#### [TASK DIRECTIONS]
Go line by line through the data and copy those with the word "when".

===== SOURCE RECORDS

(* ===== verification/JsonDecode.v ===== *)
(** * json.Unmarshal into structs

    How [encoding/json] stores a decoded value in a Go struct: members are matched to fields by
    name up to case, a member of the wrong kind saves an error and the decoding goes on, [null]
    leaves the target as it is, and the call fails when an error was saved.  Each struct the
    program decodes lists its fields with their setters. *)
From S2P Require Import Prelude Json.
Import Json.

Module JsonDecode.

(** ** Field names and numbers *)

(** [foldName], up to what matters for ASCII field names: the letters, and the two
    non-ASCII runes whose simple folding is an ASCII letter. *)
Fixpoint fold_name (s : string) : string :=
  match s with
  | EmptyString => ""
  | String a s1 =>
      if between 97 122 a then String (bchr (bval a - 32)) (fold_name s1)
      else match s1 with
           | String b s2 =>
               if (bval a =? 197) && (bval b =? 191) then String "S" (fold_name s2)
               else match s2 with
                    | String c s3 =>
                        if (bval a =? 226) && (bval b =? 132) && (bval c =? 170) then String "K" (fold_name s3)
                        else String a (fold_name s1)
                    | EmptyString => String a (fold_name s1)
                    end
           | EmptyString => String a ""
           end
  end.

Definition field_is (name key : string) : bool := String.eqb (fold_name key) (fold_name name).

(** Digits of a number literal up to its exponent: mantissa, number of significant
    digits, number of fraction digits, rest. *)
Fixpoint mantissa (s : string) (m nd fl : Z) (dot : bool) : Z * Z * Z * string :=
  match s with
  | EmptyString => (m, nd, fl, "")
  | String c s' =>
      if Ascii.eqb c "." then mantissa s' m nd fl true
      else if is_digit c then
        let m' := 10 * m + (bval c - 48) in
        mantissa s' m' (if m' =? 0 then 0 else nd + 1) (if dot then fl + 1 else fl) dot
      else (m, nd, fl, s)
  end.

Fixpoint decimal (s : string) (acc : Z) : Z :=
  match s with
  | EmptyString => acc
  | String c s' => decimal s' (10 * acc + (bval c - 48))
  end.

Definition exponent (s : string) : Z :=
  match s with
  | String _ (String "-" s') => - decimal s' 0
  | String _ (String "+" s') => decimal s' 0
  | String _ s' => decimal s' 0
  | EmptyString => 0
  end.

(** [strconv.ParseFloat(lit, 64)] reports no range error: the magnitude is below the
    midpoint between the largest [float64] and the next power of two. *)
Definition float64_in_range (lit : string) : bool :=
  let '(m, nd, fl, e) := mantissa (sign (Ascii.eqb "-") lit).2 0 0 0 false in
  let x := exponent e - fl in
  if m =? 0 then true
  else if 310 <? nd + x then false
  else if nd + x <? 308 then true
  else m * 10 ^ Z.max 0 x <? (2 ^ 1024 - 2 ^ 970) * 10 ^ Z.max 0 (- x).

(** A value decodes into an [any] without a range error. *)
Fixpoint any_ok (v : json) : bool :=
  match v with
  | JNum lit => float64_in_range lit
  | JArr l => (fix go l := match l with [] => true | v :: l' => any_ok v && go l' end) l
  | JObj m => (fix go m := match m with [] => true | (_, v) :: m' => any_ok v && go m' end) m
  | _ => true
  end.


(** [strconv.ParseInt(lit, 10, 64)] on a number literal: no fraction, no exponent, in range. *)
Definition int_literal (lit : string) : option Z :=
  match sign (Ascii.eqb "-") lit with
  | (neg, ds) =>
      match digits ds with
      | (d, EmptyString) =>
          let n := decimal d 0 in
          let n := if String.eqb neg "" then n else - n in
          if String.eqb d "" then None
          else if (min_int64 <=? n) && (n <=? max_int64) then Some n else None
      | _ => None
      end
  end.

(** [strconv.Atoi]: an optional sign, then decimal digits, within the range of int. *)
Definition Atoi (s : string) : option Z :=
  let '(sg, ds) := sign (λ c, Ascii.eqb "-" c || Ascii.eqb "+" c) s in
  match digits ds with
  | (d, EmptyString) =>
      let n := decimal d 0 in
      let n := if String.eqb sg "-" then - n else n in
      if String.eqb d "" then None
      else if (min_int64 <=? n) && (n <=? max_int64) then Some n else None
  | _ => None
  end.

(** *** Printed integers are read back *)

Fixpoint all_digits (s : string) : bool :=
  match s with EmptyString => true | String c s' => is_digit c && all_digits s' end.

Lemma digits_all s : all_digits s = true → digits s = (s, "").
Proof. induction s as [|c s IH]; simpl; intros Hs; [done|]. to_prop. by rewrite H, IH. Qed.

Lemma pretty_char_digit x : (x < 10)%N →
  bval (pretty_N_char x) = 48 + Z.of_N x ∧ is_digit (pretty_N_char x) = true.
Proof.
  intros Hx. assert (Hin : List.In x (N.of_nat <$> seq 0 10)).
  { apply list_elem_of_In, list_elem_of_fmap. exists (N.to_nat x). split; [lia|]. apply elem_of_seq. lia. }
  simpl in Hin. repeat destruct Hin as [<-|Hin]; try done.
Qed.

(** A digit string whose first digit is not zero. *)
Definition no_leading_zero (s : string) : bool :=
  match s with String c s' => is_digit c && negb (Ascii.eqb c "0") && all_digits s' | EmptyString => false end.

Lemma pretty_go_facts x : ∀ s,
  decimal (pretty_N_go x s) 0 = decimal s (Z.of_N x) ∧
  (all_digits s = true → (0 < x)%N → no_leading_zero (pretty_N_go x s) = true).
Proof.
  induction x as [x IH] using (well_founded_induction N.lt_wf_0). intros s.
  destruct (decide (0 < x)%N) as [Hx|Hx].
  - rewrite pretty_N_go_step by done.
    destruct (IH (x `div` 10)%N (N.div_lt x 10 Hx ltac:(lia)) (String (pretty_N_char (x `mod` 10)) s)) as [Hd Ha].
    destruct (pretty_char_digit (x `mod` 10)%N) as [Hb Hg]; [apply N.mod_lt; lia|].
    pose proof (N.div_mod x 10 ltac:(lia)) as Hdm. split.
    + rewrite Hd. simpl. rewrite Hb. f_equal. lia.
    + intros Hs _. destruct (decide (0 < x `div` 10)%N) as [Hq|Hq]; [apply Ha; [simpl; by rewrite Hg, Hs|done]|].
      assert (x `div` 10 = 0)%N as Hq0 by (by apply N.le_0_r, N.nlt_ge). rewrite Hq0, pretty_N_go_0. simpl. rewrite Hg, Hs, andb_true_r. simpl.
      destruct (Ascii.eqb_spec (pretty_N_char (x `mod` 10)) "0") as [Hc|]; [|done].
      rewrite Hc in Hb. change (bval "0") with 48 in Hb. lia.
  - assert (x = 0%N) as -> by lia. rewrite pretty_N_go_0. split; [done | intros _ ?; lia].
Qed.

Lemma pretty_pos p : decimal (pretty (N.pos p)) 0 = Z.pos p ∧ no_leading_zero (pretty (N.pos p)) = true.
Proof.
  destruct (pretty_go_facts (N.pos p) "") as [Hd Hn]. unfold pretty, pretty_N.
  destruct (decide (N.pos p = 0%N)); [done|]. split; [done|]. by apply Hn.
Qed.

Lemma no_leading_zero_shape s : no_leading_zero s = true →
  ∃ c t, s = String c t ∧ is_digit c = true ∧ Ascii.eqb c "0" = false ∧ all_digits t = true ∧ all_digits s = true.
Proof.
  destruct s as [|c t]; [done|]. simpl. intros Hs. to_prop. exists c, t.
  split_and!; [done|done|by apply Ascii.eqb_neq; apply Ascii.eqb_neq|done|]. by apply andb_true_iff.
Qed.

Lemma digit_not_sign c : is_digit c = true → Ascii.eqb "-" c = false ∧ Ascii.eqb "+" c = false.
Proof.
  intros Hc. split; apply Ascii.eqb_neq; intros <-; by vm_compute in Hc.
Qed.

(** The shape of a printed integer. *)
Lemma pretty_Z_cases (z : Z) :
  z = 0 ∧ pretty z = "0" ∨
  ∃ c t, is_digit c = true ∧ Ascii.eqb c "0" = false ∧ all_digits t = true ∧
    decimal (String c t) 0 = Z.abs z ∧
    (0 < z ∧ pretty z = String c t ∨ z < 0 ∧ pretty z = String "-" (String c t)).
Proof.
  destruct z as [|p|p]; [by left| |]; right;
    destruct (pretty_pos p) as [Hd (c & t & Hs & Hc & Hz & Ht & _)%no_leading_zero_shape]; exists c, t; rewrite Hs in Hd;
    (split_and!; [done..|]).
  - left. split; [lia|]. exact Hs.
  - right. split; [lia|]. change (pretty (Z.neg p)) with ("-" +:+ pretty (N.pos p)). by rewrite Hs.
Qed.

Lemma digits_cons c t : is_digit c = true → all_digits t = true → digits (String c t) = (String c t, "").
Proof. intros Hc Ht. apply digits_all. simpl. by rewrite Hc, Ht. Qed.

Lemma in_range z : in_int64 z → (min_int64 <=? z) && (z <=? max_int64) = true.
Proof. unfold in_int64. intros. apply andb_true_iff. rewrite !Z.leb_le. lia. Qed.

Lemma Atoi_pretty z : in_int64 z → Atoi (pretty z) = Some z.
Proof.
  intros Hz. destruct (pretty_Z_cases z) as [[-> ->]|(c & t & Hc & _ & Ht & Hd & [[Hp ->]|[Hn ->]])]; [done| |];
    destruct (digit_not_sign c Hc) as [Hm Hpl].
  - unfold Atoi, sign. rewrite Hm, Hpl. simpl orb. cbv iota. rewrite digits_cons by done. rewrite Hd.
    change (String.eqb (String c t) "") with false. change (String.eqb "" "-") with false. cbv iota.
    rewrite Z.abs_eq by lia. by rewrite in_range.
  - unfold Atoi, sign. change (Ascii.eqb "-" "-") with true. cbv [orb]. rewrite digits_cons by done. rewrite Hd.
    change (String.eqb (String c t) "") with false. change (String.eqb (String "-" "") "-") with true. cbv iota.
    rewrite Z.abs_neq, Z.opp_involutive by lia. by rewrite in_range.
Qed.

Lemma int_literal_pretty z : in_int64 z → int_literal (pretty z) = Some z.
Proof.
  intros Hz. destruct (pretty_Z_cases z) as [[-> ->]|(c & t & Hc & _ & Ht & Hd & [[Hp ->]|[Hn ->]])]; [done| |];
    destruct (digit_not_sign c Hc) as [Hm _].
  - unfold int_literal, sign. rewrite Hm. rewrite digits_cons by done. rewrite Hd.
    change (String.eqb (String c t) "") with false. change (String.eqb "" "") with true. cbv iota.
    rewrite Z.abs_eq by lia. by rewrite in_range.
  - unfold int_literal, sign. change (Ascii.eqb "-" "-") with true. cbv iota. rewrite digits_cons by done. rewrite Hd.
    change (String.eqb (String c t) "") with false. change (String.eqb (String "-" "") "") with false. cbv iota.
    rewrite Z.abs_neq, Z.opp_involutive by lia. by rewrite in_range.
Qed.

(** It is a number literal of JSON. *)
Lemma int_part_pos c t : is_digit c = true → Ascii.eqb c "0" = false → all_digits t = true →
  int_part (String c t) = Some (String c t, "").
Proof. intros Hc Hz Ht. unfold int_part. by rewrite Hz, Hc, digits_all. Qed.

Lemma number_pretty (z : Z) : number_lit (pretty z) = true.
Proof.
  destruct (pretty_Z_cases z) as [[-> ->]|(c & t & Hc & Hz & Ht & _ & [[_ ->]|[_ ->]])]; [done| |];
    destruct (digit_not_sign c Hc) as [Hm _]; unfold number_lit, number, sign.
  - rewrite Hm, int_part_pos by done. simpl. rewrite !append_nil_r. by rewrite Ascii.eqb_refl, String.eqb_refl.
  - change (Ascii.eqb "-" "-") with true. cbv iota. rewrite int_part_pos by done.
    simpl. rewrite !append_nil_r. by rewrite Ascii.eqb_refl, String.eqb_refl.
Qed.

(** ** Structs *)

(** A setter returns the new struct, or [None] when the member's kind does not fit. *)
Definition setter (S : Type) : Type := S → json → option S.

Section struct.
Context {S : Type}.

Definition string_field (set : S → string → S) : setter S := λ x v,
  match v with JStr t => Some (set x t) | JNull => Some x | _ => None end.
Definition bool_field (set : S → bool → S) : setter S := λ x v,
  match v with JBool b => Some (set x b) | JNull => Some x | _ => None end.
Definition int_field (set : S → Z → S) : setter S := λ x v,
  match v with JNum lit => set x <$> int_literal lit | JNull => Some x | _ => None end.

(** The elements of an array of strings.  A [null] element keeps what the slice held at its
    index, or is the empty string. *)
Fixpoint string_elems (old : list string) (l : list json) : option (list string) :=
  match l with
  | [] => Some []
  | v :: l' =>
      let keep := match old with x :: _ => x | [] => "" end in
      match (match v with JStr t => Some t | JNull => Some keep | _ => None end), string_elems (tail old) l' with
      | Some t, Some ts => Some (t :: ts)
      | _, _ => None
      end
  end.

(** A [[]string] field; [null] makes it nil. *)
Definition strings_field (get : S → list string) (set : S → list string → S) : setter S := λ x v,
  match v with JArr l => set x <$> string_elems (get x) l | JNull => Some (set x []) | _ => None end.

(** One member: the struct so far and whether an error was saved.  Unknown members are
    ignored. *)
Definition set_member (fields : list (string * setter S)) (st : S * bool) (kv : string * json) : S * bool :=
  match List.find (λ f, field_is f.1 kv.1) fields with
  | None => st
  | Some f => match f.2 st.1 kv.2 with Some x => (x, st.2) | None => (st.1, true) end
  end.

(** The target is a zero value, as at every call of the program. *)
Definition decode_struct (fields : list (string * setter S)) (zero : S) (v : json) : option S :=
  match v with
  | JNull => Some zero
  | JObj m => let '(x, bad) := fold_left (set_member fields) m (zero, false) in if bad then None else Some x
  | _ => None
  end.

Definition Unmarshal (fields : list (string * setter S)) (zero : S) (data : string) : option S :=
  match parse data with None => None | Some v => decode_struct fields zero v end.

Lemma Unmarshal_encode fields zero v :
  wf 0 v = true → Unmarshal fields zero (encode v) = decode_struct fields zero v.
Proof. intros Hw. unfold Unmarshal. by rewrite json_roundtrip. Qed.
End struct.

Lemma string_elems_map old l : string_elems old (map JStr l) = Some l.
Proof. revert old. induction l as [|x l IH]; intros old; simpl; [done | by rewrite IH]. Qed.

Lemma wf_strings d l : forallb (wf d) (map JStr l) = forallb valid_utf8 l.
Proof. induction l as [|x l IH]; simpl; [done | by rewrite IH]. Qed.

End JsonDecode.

==========

#### [EXERCISE RESPONSE]
    leaves the target as it is, and the call fails when an error was saved.  Each struct the
(** A setter returns the new struct, or [None] when the member's kind does not fit. *)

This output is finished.